Ella siguió sin responder.
—En la cumbre de la colina.
—Sí, lo recuerdo.
—No me dijiste tu nombre.
—No, no te lo dije.
—¿He hecho algo que te ha enfadado?
—No.
—Entonces, ¿puedo preguntarte qué querías decir con «tu reputación»?
—Cartwright, quizá te sorprenda saber que en esta universidad hay algunas mujeres a las que no les parece correcto que te creas con el derecho automático a reclamar su virginidad solo porque hayas ganado la medalla al honor.
—Nunca he creído tal cosa.
—Pues en ese caso deberías saber que la mitad de las mujeres del campus afirman haberse acostado contigo.
—Pueden decir lo que quieran —replicó Nat—. La verdad es que solo hay dos que pueden demostrarlo.
—Todo el mundo sabe la cantidad de chicas que te persiguen.
—Pues si lo hacen, no parecen capaces de alcanzarme, como estoy seguro de que recordarás. —Se echó a reír, pero ella no le secundó—. ¿Por qué no puede gustarme una chica como a todos los demás?
—Porque no eres como los demás —respondió ella en voz baja—. Eres un héroe de guerra que cobras la paga de capitán y como tal esperas que los demás te obedezcan.
—¿Quién te ha dicho eso?
—Alguien que te conoce desde el instituto.
—¿Me equivoco si digo que se trata de Ralph Elliot?
—No, no te equivocas. El mismo a quien intentaste robarle el cargo de representante del claustro de estudiantes en Taft…
—¿Que yo hice qué? —exclamó Nat.
—… y después copiaste su trabajo para presentarlo en Yale —acabó ella, sin hacer caso de la interrupción.
—¿Es eso lo que te dijo?
—Sí —contestó la muchacha tranquilamente.
—En ese caso, quizá tendrías que preguntarle cómo es que no está en Yale.

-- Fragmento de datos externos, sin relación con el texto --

(** A load sets the flag, and does nothing once the flag is set. *)
Lemma load_model_once (env : Env) (g : Globals) :
  _model_loaded Model (_load_model Model MODEL_PATH env g).1 = true /\
  (count_event JoblibLoad (_load_model Model MODEL_PATH env g).2 <= 1)%nat /\
  (count_event PathExists (_load_model Model MODEL_PATH env g).2 <= 1)%nat /\
  (_model_loaded Model g = true -> _load_model Model MODEL_PATH env g = (g, [])).
Proof.
  unfold _load_model.
  destruct (_model_loaded Model g) eqn:Hl; [simpl; auto |].
  destruct (path_exists Model env); simpl.
  - destruct (joblib_load Model env); simpl; repeat split; auto; discriminate.
  - repeat split; auto; discriminate.
Qed.

Lemma predict_state (env : Env) (url : string) (g : Globals) :
  (predict env url g).1.2 = (_load_model Model MODEL_PATH env g).1 /\
  (predict env url g).2 = (_load_model Model MODEL_PATH env g).2.
Proof.
  unfold predict_phishing_probability.
  destruct (_load_model Model MODEL_PATH env g) as [g' ev].
  now destruct (_model Model g').
Qed.

Lemma predict_never_raises (env : Env) (url : string) (g : Globals) :
  exists r, (predict env url g).1.1 = Ok r.
Proof.
  unfold predict_phishing_probability.
  destruct (_load_model Model MODEL_PATH env g) as [g' ev].
  destruct (_model Model g'); simpl; [| eauto].
  apply try_except_Ok. eauto.
Qed.

Lemma predict_without_model (env : Env) (url : string) (g : Globals) :
  _model Model (predict env url g).1.2 = None ->
  (predict env url g).1.1
  = Ok (mkMlResult None false (_model_error Model (predict env url g).1.2)).
Proof.
  unfold predict_phishing_probability.
  destruct (_load_model Model MODEL_PATH env g) as [g' ev].
  destruct (_model Model g') eqn:Hm; simpl; [rewrite Hm; discriminate | reflexivity].
Qed.

(** Once loaded without a model, every call answers the cached failure
    and touches neither the file system nor the globals. *)
Lemma predict_cached_failure (env : Env) (url : string) (g : Globals) :
  _model_loaded Model g = true -> _model Model g = None ->
  predict env url g = (Ok (mkMlResult None false (_model_error Model g)), g, []).
Proof.
  intros Hl Hm. unfold predict_phishing_probability.
  rewrite (proj2 (proj2 (proj2 (load_model_once env g))) Hl). now rewrite Hm.
Qed.

Lemma run_loaded (calls : list (Env * string)) (g : Globals) :
  _model_loaded Model g = true -> (run calls g).1.2 = g /\ (run calls g).2 = [].
Proof.
  revert g. induction calls as [| [env url] calls IH]; intros g Hl; simpl; [auto |].
  destruct (predict env url g) as [[r g1] ev1] eqn:Hp.
  pose proof (predict_state env url g) as [Hg Hev]. rewrite Hp in Hg, Hev. simpl in Hg, Hev.
  rewrite (proj2 (proj2 (proj2 (load_model_once env g))) Hl) in Hg, Hev.
  simpl in Hg, Hev. subst g1 ev1.
  specialize (IH g Hl). destruct (run calls g) as [[rs g2] ev2]. simpl in *.
  destruct IH as [-> ->]. auto.
Qed.

Lemma run_cached_failure (calls : list (Env * string)) (g : Globals) :
  _model_loaded Model g = true -> _model Model g = None ->
  Forall (fun r => r = Ok (mkMlResult None false (_model_error Model g))) (run calls g).1.1.
Proof.
  intros Hl Hm. induction calls as [| [env url] calls IH]; simpl; [constructor |].
  rewrite (predict_cached_failure env url g Hl Hm).
  destruct (run calls g) as [[rs g2] ev2]. simpl in *. now constructor.
Qed.

Lemma run_events (calls : list (Env * string)) (g : Globals) :
  (count_event JoblibLoad (run calls g).2 <= 1)%nat /\
  (count_event PathExists (run calls g).2 <= 1)%nat.
Proof.
  destruct calls as [| [env url] calls]; simpl; [auto |].
  destruct (predict env url g) as [[r g1] ev1] eqn:Hp.
  pose proof (predict_state env url g) as [Hg Hev]. rewrite Hp in Hg, Hev. simpl in Hg, Hev.
  pose proof (load_model_once env g) as (Hl & Hc1 & Hc2 & _).
  rewrite <- Hg in Hl. rewrite <- Hev in Hc1, Hc2.
  pose proof (run_loaded calls g1 Hl) as [_ Hnil].
  destruct (run calls g1) as [[rs g2] ev2]. simpl in *. subst ev2.
  now rewrite app_nil_r.
Qed.

(** C7. [predict_phishing_probability] always returns a result dict,
    whatever the file system, the unpickler and the model do; in a
    process the file is looked for and unpickled at most once; a
    missing file, a failing unpickle and a failing prediction each give
    probability None, available False and their own error text; and
    after a load that left no model every later call returns the cached
    failure without touching the file system again. *)
Theorem predict_never_raises_never_reloads :
  (forall (env : Env) (url : string) (g : Globals),
      exists r, (predict env url g).1.1 = Ok r)
  /\ (forall calls : list (Env * string),
        (count_event JoblibLoad (run calls (initial Model)).2 <= 1)%nat /\
        (count_event PathExists (run calls (initial Model)).2 <= 1)%nat)
  /\ (forall (env : Env) (url : string),
        path_exists Model env = false ->
        (predict env url (initial Model)).1.1
        = Ok (mkMlResult None false
                (Some ("Model file not found at " +:+ MODEL_PATH +:+
                       ". Run training/train_model.py first."))))
  /\ (forall (env : Env) (url : string) (e : exn),
        path_exists Model env = true -> joblib_load Model env = Raise e ->
        (predict env url (initial Model)).1.1
        = Ok (mkMlResult None false (Some ("Failed to load model: " +:+ Py.str e))))
  /\ (forall (env : Env) (url : string) (g : Globals) (model : Model) (e : exn),
        _model Model (_load_model Model MODEL_PATH env g).1 = Some model ->
        predict_proba Model env model url = Raise e ->
        (predict env url g).1.1
        = Ok (mkMlResult None false (Some ("Prediction failed: " +:+ Py.str e))))
  /\ (forall (env0 : Env) (url0 : string) (calls : list (Env * string)),
        _model Model (predict env0 url0 (initial Model)).1.2 = None ->
        (run calls (predict env0 url0 (initial Model)).1.2).2 = [] /\
        (run calls (predict env0 url0 (initial Model)).1.2).1.2
          = (predict env0 url0 (initial Model)).1.2 /\
        Forall (fun r => r = (predict env0 url0 (initial Model)).1.1)
               (run calls (predict env0 url0 (initial Model)).1.2).1.1).
Proof.
  split; [apply predict_never_raises |].
  split; [intros calls; apply run_events |].
  split; [| split; [| split]].
  - intros env url Hp. unfold predict_phishing_probability, _load_model. simpl.
    now rewrite Hp.
  - intros env url e Hp Hl. unfold predict_phishing_probability, _load_model. simpl.
    now rewrite Hp, Hl.
  - intros env url g model e Hm He. unfold predict_phishing_probability.
    destruct (_load_model Model MODEL_PATH env g) as [g' ev]. simpl in Hm.
    rewrite Hm. simpl. now rewrite He.
  - intros env0 url0 calls Hnone.
    pose proof (predict_state env0 url0 (initial Model)) as [Hg _].
    pose proof (load_model_once env0 (initial Model)) as (Hl & _).
    rewrite <- Hg in Hl.
    pose proof (run_loaded calls _ Hl) as [Hsame Hnil].
    pose proof (run_cached_failure calls _ Hl Hnone) as Hall.
    repeat split; auto.
    eapply Forall_impl; [exact Hall |]. intros r ->. symmetry.
    now apply predict_without_model.
Qed.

—Me explicó que tú le acusaste a él de lo mismo, así que rechazaron su solicitud. —Nat ya iba a estallar de nuevo, cuando ella añadió—: Ahora pretendes ser el representante del claustro de estudiantes y al parecer tu única estrategia consiste en conseguir los votos que necesitas en la cama.
Nat hizo lo imposible por dominarse.
—En primer lugar, no quiero presentarme como candidato a representante estudiantil, y segundo, solo me he acostado con tres mujeres en mi vida: una estudiante de aquí que conocí en el instituto, una secretaria en Vietnam y una cita de una noche que ahora lamento. Si te enteras de alguna más, por favor, preséntamela porque me gustaría conocerla. —La muchacha se detuvo y miró a Nat por primera vez—. La que sea —repitió él—. ¿Ahora puedo saber cuál es tu nombre?
—Su Ling —contestó ella con voz muy suave.
—Su Ling, si te prometo que no intentaré seducirte hasta después de haber pedido tu mano en matrimonio, conseguir el permiso de tus padres, comprar la alianza, reservar la iglesia y publicar los edictos, ¿aceptarás que te invite a cenar?
Su Ling se echó a reír.
—Me lo pensaré. Perdona que me marche, pero es que llego tarde a clase.
—¿Cómo haré para dar contigo? —le preguntó Nat, desesperado.
—Si pudiste dar con el Vietcong, capitán Cartwright, ¿crees que te resultará muy difícil dar conmigo?